(** * Subscription Manager: lifecycle, aggregation and budget rollover

  A shallow embedding of the parts of [dataManager.js] and [popup.js] that
  carry the billing-cycle arithmetic, the pause / resume / skip operations,
  the category bookkeeping, the spending aggregates and the monthly budget
  rollover, followed by the properties established about them.

  Conventions of the embedding.
  - A JavaScript [Date] is its time value: an integer number of
    milliseconds since the epoch, in [Z].  Date strings held in records
    ([nextPaymentDate], [pausedAt], ...) are kept as the time value they
    parse to; [new Date(s)] and [toISOString()] are inverse to each other on
    such strings.  Time values are taken inside the range in which
    [TimeClip] is the identity.
  - Local time is UTC shifted by the offset of the time zone, which
    changes with daylight saving time.  A function that reads the local
    fields of a date takes the offset [tza] (milliseconds) in force at that
    date; [setMonth] and [setFullYear], which write a new local time, take
    in addition the offset [tza'] with which the new local time is
    converted back: the offset in force at the new date (for a local time
    that a change of the clocks skips, the offset before the change).  The
    fields of a new date are stated at the offset it was written with.  The
    month arithmetic of one rollover run is done at one offset.
  - A string is the sequence of its bytes in UTF-8.
  - Amounts of money are exact rationals ([Q]): sums, differences and
    the products and quotients that remain amounts carry no rounding error.
    Where an integer or a flag is derived from a quotient (the percentages
    of [getCategoryBreakdown] and [checkBudget] and the two comparisons of
    [checkBudget]) the division and the multiplication are rounded to
    double precision as the code's Numbers are ([JSNumber.double]); the
    exponent range is taken as unbounded.
  - An object used as a map is the list of its own properties.  Under
    [YYYY-MM] keys, kept as the pair (year, month number), and under years
    no inherited member is in the way.  Under category names the members
    inherited from [Object.prototype] are modelled ([member], [put]).
  - [chrome.storage.local] reads and writes succeed. *)

From Stdlib Require Import ZArith QArith Qround Qabs Qpower Qminmax Lia Lqa
  String Ascii List Sorted.
From stdpp Require Import gmap strings list pretty.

- _WORK TO BE COMPLETED_
Could you copy out every line in the listing where the word "kept" appears?

- _EXERCISE OUTPUT_
    ([nextPaymentDate], [pausedAt], ...) are kept as the time value they
    [YYYY-MM] keys, kept as the pair (year, month number), and under years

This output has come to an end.